My understanding of purity theorems is that they come in several flavors:
1) Those of the form "this Galois representation is pure, i.e. the eigenvalues of $Frob_p$ are algebraic numbers all of whose absolute values have size $p^{w/2}$". I don't think that this is the kind of purity I'm interested in.
2a) Purity in algebraic geometry 1: on a smooth algebraic variety the ramification locus of a morphism is a pure codimension 1 subvariety (Zariski, Nagata etc).

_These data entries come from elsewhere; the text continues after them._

(* ===== verification/PerfGraph.v ===== *)
(** * [docs/test_results/generate_performance_graph.py]

    A module-level script: it takes the columns of its table [test_data],
    fits a trend line to three of them with [np.polyfit(..., 1)], draws a
    stacked bar of worker and UI times, and saves the figure.  It then
    prints statistics that read [ww_rates], [mt_rates],
    [mt_files_no_outlier] and [mt_times_no_outlier], names that no line of
    the script assigns.  The model runs the statements in order over the
    set of bound global names; a name read when not bound raises
    [NameError], as Python's name lookup does.  The figure is modelled by
    what the script computes for it: the trend slopes of the labels and the
    tops of the stacked bars.  [np.polyfit] of degree 1 is a least-squares
    solver of the interface [LeastSquares] on the design [[1, x]]; its
    coefficients are [[slope, intercept]]. *)

From S2P Require Import Prelude Stats Regression.
From Stdlib Require Import QArith.
Local Open Scope Z_scope.

Module PerfGraph.

(** ** The table of lines 11-19 *)

Record perf_row := PerfRow {
  files_after_dedup : Z;
  web_worker_time_ms : Z;
  ui_update_time_ms : Z;
  total_time_ms : Z
}.

Definition test_data : list perf_row :=
  [PerfRow 3305 2347 13121 15468; PerfRow 2695 11238 10426 21664; PerfRow 707 179 3403 3582;
   PerfRow 483 76 2588 2664; PerfRow 95 38 0 38; PerfRow 24 32 1 33].

(** ** The columns of lines 22-25 and the filter of lines 57-58 *)

Definition files (data : list perf_row) : list Z := map files_after_dedup data.
Definition worker_times (data : list perf_row) : list Z := map web_worker_time_ms data.
Definition ui_times (data : list perf_row) : list Z := map ui_update_time_ms data.
Definition total_times (data : list perf_row) : list Z := map total_time_ms data.

(** [[f for f, ui in zip(files, ui_times) if ui > 0]] *)
Definition ui_files_nonzero (data : list perf_row) : list Z :=
  map fst (filter (fun p => 0 < p.2) (zip (files data) (ui_times data))).

(** [[ui for ui in ui_times if ui > 0]] *)
Definition ui_times_nonzero (data : list perf_row) : list Z := filter (fun ui => 0 < ui) (ui_times data).

(** ** [np.polyfit(xs, ys, 1)] *)

Section Polyfit.
Context (solve : nat -> nat -> (nat -> vec) -> vec -> nat -> Q).

Definition qs (zs : list Z) : list Q := map inject_Z zs.

(** [[slope, intercept]]. *)
Definition polyfit1 (xs ys : list Z) : Q * Q :=
  let a := solve (length xs) 2 (design1 (qs xs)) (col (qs ys)) in (a 1%nat, a 0%nat).

(** ** The script *)

(** What the script produces before it stops: the label of a trend line
    (panel, slope), the tops of the stacked bars, the saved figure, a
    printed line. *)
Inductive output :=
| TrendLabel (panel : nat) (slope : Q)
| BarTops (tops : list Z)
| SavedFigure
| PrintLine (n : nat).    (** the line of the source that prints *)

Record script_state := ScriptState { bound : list text; outputs : list output }.

Definition bind_names (ns : list text) (st : script_state) : script_state :=
  ScriptState (ns ++ bound st) (outputs st).

Definition emit (o : output) (st : script_state) : script_state :=
  ScriptState (bound st) (outputs st ++ [o]).

(** Reading a global name: [NameError] when no statement bound it. *)
Definition read_name (n : text) (st : script_state) : exc + unit :=
  if bool_decide (n ∈ bound st) then inr tt else inl NameError.

(** The imports and lines 11-28. *)
Definition prelude_names : list text :=
  [U"plt"; U"np"; U"Path"; U"test_data"; U"files"; U"worker_times"; U"ui_times"; U"total_times";
   U"fig"; U"ax1"; U"ax2"; U"ax3"; U"ax4"].

(** A trend block ([if len(xs) > 1:]): the fit, the trend and the range
    are bound and the label shows the slope. *)
Definition trend_block (panel : nat) (fit trend : text) (xs ys : list Z) (st : script_state) : script_state :=
  if bool_decide (1 < length xs)%nat
  then emit (TrendLabel panel (polyfit1 xs ys).1) (bind_names [fit; trend; U"x_range"] st)
  else st.

(** Lines 11-105: everything up to the saved figure. *)
Definition draw (data : list perf_row) : script_state :=
  let st0 := ScriptState prelude_names [] in
  let st1 := trend_block 1 U"worker_fit" U"worker_trend" (files data) (worker_times data) st0 in
  let st2 := bind_names [U"ui_files_nonzero"; U"ui_times_nonzero"] st1 in
  let st3 := trend_block 2 U"ui_fit" U"ui_trend" (ui_files_nonzero data) (ui_times_nonzero data) st2 in
  let st4 := trend_block 3 U"total_fit" U"total_trend" (files data) (total_times data) st3 in
  let st5 := emit (BarTops (zip_with Z.add (worker_times data) (ui_times data)))
                  (bind_names [U"bar_width"; U"indices"] st4) in
  emit (PrintLine 105) (emit SavedFigure (bind_names [U"output_path"] st5)).

(** Lines 108-110: the header, then the f-string of line 109 reads
    [ww_rates].  The lines after it (the main-thread statistics and
    [plt.show()]) are reached only when that read returns, and they read
    names whose values the script never computes; the model stops at the
    first read that raises. *)
Definition statistics (st : script_state) : script_state * (exc + unit) :=
  let st := emit (PrintLine 108) st in
  match read_name U"ww_rates" st with
  | inl e => (st, inl e)
  | inr _ => let st := emit (PrintLine 109) st in (st, read_name U"mt_rates" st)
  end.

Definition script (data : list perf_row) : list output * (exc + unit) :=
  let '(st, r) := statistics (draw data) in (outputs st, r).

End Polyfit.

End PerfGraph.

(** * Properties *)

Module PerfGraphProps.
Import PerfGraph.

(** ** Name binding *)

(** Every name the script binds before line 108. *)
Definition script_names : list text :=
  prelude_names ++
  [U"worker_fit"; U"worker_trend"; U"x_range"; U"ui_files_nonzero"; U"ui_times_nonzero"; U"ui_fit";
   U"ui_trend"; U"total_fit"; U"total_trend"; U"bar_width"; U"indices"; U"output_path"].

Lemma bind_names_bound ns st : ns ⊆ script_names -> bound st ⊆ script_names ->
  bound (bind_names ns st) ⊆ script_names.
Proof. intros Hn Hs. cbn. by apply list_subseteq_app_iff_l. Qed.

Section Names.
Context (solve : nat -> nat -> (nat -> vec) -> vec -> nat -> Q).

Lemma trend_block_bound p f t xs ys st :
  [f; t; U"x_range"] ⊆ script_names -> bound st ⊆ script_names ->
  bound (trend_block solve p f t xs ys st) ⊆ script_names.
Proof. intros Hn Hs. unfold trend_block. case_bool_decide; [|done]. by apply bind_names_bound. Qed.

Lemma trend_block_outputs p f t xs ys st : exists o, outputs (trend_block solve p f t xs ys st) = outputs st ++ o.
Proof. unfold trend_block. case_bool_decide; cbn; [by eexists|exists []; by rewrite app_nil_r]. Qed.

Lemma draw_bound data : bound (draw solve data) ⊆ script_names.
Proof.
  unfold draw. cbn [bound emit].
  repeat first [ apply bind_names_bound | apply trend_block_bound | decide_vm ].
Qed.

Lemma draw_outputs data : exists pre, outputs (draw solve data) = pre ++ [SavedFigure; PrintLine 105].
Proof.
  unfold draw. cbn [outputs emit bind_names]. eexists. by rewrite <- app_assoc.
Qed.

(** C23: Whatever its table, the script saves the figure, prints its two
    lines, and then raises [NameError] on [ww_rates] at line 109: no
    statistic, no prediction formula, no window. *)
Theorem perf_graph_name_error data :
  exists pre, script solve data = (pre ++ [SavedFigure; PrintLine 105; PrintLine 108], inl NameError).
Proof.
  destruct (draw_outputs data) as [pre Hpre]. exists pre.
  assert (Hr : read_name U"ww_rates" (emit (PrintLine 108) (draw solve data)) = inl NameError).
  { unfold read_name. rewrite bool_decide_false; [done|]. intros Hin%(draw_bound data). revert Hin. decide_vm. }
  unfold script, statistics. rewrite Hr. unfold emit at 1. cbn [outputs]. by rewrite Hpre, <- app_assoc.
Qed.

End Names.

(** ** The trend of the UI panel *)

(** The two comprehensions of lines 57-58 keep the same positions. *)
Lemma zip_filter_fst {A} (P : A -> Prop) `{!forall a, Decision (P a)} (xs : list Z) (ys : list A) :
  length xs = length ys ->
  zip (map fst (filter (fun p => P p.2) (zip xs ys))) (filter P ys) = filter (fun p => P p.2) (zip xs ys).
Proof.
  revert ys. induction xs as [|x xs IH]; intros [|y ys] Hl; cbn in Hl; try lia; [done|].
  cbn [zip]. rewrite !filter_cons. cbn [snd]. case_decide; cbn; [|by apply IH; lia].
  f_equal. apply IH. lia.
Qed.

(** The sum of squared residuals of [Regression.v] on the design [[1, x]]
    is [sse] of [Stats.v]. *)
Lemma rss_design1 xs ys a : length xs = length ys ->
  rss (length xs) 2 (design1 xs) (col ys) a == sse (a 0%nat) (a 1%nat) xs ys.
Proof.
  intros Hl. unfold sse. rewrite qsum_zip_sumq by done. unfold rss, dot.
  apply sumq_ext. intros i Hi. unfold lincomb. cbn [sumq]. rewrite design1_entry by done.
  unfold design1, design, col. ring.
Qed.

Lemma zip_filter_length {A} (P : A -> Prop) `{!forall a, Decision (P a)} (xs : list Z) (ys : list A) :
  length xs = length ys -> length (map fst (filter (fun p => P p.2) (zip xs ys))) = length (filter P ys).
Proof.
  rewrite length_map. revert ys. induction xs as [|x xs IH]; intros [|y ys] Hl; cbn in Hl; try lia; [done|].
  cbn [zip]. rewrite !filter_cons. cbn [snd]. case_decide; cbn; rewrite IH; lia.
Qed.

Section UiTrend.
Context (solve : nat -> nat -> (nat -> vec) -> vec -> nat -> Q) `{!LeastSquares solve}.

(** C24: The UI trend of lines 57-60 is fitted on exactly the pairs
    [(files, ui)] whose UI time is positive, and no line fits these pairs
    with a smaller sum of squared errors. *)
Theorem ui_trend_least_squares data (a' b' : Q) :
  zip (ui_files_nonzero data) (ui_times_nonzero data) = filter (fun p => 0 < p.2) (zip (files data) (ui_times data)) /\
  let '(b, a) := polyfit1 solve (ui_files_nonzero data) (ui_times_nonzero data) in
  (sse a b (qs (ui_files_nonzero data)) (qs (ui_times_nonzero data))
   <= sse a' b' (qs (ui_files_nonzero data)) (qs (ui_times_nonzero data)))%Q.
Proof.
  assert (Hlen : length (files data) = length (ui_times data)) by (unfold files, ui_times; by rewrite !length_map).
  split; [by apply zip_filter_fst|].
  assert (Hl : length (qs (ui_files_nonzero data)) = length (qs (ui_times_nonzero data))).
  { unfold qs. rewrite !length_map. exact (zip_filter_length (fun z => 0 < z) _ _ Hlen). }
  unfold polyfit1. set (xs := ui_files_nonzero data) in *. set (ys := ui_times_nonzero data) in *.
  replace (length xs) with (length (qs xs)) by (unfold qs; apply length_map).
  rewrite <- !rss_design1 by done.
  rewrite <- (rss_design1 _ _ (fun m => match m with O => a' | _ => b' end)) by done.
  apply lstsq_spec_minimal, solve_normal.
Qed.

End UiTrend.


End PerfGraphProps.

Module PerfGraphExamples.
Import PerfGraph PerfGraphProps.

(** On the script's own table the UI trend drops the run with 0 ms and
    fits the five others. *)
Lemma ui_trend_least_squares_witness :
  ui_files_nonzero test_data = [3305; 2695; 707; 483; 24] /\
  (zip (ui_files_nonzero test_data) (ui_times_nonzero test_data)
   = filter (fun p => 0 < p.2) (zip (files test_data) (ui_times test_data)) /\
  let '(b, a) := polyfit1 lstsq (ui_files_nonzero test_data) (ui_times_nonzero test_data) in
  (sse a b (qs (ui_files_nonzero test_data)) (qs (ui_times_nonzero test_data))
   <= sse 0 0 (qs (ui_files_nonzero test_data)) (qs (ui_times_nonzero test_data)))%Q).
Proof. split; [reflexivity|]. exact (ui_trend_least_squares lstsq test_data 0 0). Defined.

(** The stacked bars of the table reach its total times. *)
Example test_data_bars : zip_with Z.add (worker_times test_data) (ui_times test_data) = total_times test_data.
Proof. reflexivity. Qed.

End PerfGraphExamples.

2b) Purity in algebraic geometry 2: absolute cohomological purity. Basically -- if $Y$ is a pure codimension $d$ subscheme of $X$ then the local cohomology groups $H^i_Y(X,\mathbf{Z}/n\mathbf{Z})$ should vanish away from $i=2d$ (under various hypotheses, e.g. $X$ locally Noetherian, $n$ invertible everywhere etc) and should be $\mathbf{Z}/n\mathbf{Z}$ etale locally if $i=2d$ (SGA5, Gabber etc).

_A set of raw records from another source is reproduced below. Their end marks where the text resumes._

(** * infra-decom-logs: a shallow embedding of the decommissioning agents

    The repository is a set of Python agents that delete the resources of
    a cloud account through boto3 and through sub-processes.  Every agent
    is a sequence of remote calls wrapped in [try]/[except] blocks, with an
    in-memory log (a dict of lists and counters) that is mutated on the way.

    The embedding follows that shape:
    - a remote call is an element of [Call]; what the provider answers is
      given by an [Oracle], a function of the calls issued so far and of
      the call, returning a [Response] or raising an exception;
    - an agent method is a function in the monad [M L], which threads the
      list of calls issued so far, the text printed so far and the agent's
      log of type [L], and which keeps the state when an exception is
      raised, as a Python object keeps its mutations;
    - [try_except] is Python's [try: ... except Exception: ...].

    Time stamps and durations written into the logs are left out: nothing
    below reads them. *)

From Stdlib Require Import String Ascii List Arith NArith ZArith Lia Bool.
From Stdlib Require Import DecimalString Sorted Permutation.
Import ListNotations.
Open Scope string_scope.

Set Implicit Arguments.

(* ------------------------------------------------------------------ *)
(** ** Python string primitives

    Text is a sequence of bytes.  [lower] folds the ASCII letters only and
    [findall_digits] recognises the ASCII digits only; on ASCII text they
    agree with [str.lower] and [re.findall(r'\d+', _)]. *)

Module Py.

Definition lower_ascii (c : ascii) : ascii :=
  let n := nat_of_ascii c in
  if Nat.leb 65 n && Nat.leb n 90 then ascii_of_nat (n + 32) else c.

Fixpoint lower (s : string) : string :=
  match s with
  | EmptyString => EmptyString
  | String c t => String (lower_ascii c) (lower t)
  end.

(** [contains needle hay] is [needle in hay]. *)
Fixpoint contains (needle hay : string) : bool :=
  if String.prefix needle hay then true
  else match hay with
       | EmptyString => false
       | String _ t => contains needle t
       end.

(** [startswith s p] is [s.startswith(p)]. *)
Definition startswith (s p : string) : bool := String.prefix p s.

Definition is_digit (c : ascii) : bool :=
  let n := nat_of_ascii c in Nat.leb 48 n && Nat.leb n 57.

Definition is_empty (s : string) : bool :=
  match s with EmptyString => true | _ => false end.

(** The maximal runs of digits of [s], left to right; [cur] is the run
    being read. *)
Fixpoint digit_runs (s cur : string) : list string :=
  match s with
  | EmptyString => if is_empty cur then [] else [cur]
  | String c t =>
      if is_digit c then digit_runs t (cur ++ String c EmptyString)
      else if is_empty cur then digit_runs t EmptyString
           else cur :: digit_runs t EmptyString
  end.

(** [re.findall(r'\d+', s)] *)
Definition findall_digits (s : string) : list string :=
  digit_runs s EmptyString.

Fixpoint int_acc (s : string) (acc : N) : N :=
  match s with
  | EmptyString => acc
  | String c t => int_acc t (10 * acc + N.of_nat (nat_of_ascii c - 48))
  end.

(** [int(s)] on a run of digits. *)
Definition int (s : string) : N := int_acc s 0%N.

(** [str(n)], the decimal numeral of an f-string. *)
Definition str (n : N) : string := NilEmpty.string_of_uint (N.to_uint n).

Faltings proved an "almost purity theorem" and I think that I'm supposed to be regarding it as some sort of analog of a purity theorem above. Faltings' work occurs in the context of "almost mathematics", where one is working over the integers $R$ in a certain type of (non-discrete) valuation ring $K$, so $R$ has a maximal ideal $m$ and the idea is that instead of working in the category of $R$-modules, one works in the category of $R$-modules up to $m$-torsion (some localised category); this is the category of "almost $R$-modules".
Faltings' almost purity theorem (or perhaps some beefed-up version due to Scholze) says something like this:
Theorem: If $K$ is a perfectoid field, $A$ is a perfectoid $K$-algebra, and $B/A$ is finite etale, then $B$ is also perfectoid and $B^o/A^o$ is almost finite etale.
Whatever does this have to do with the purity theorems mentioned at the beginning of this post?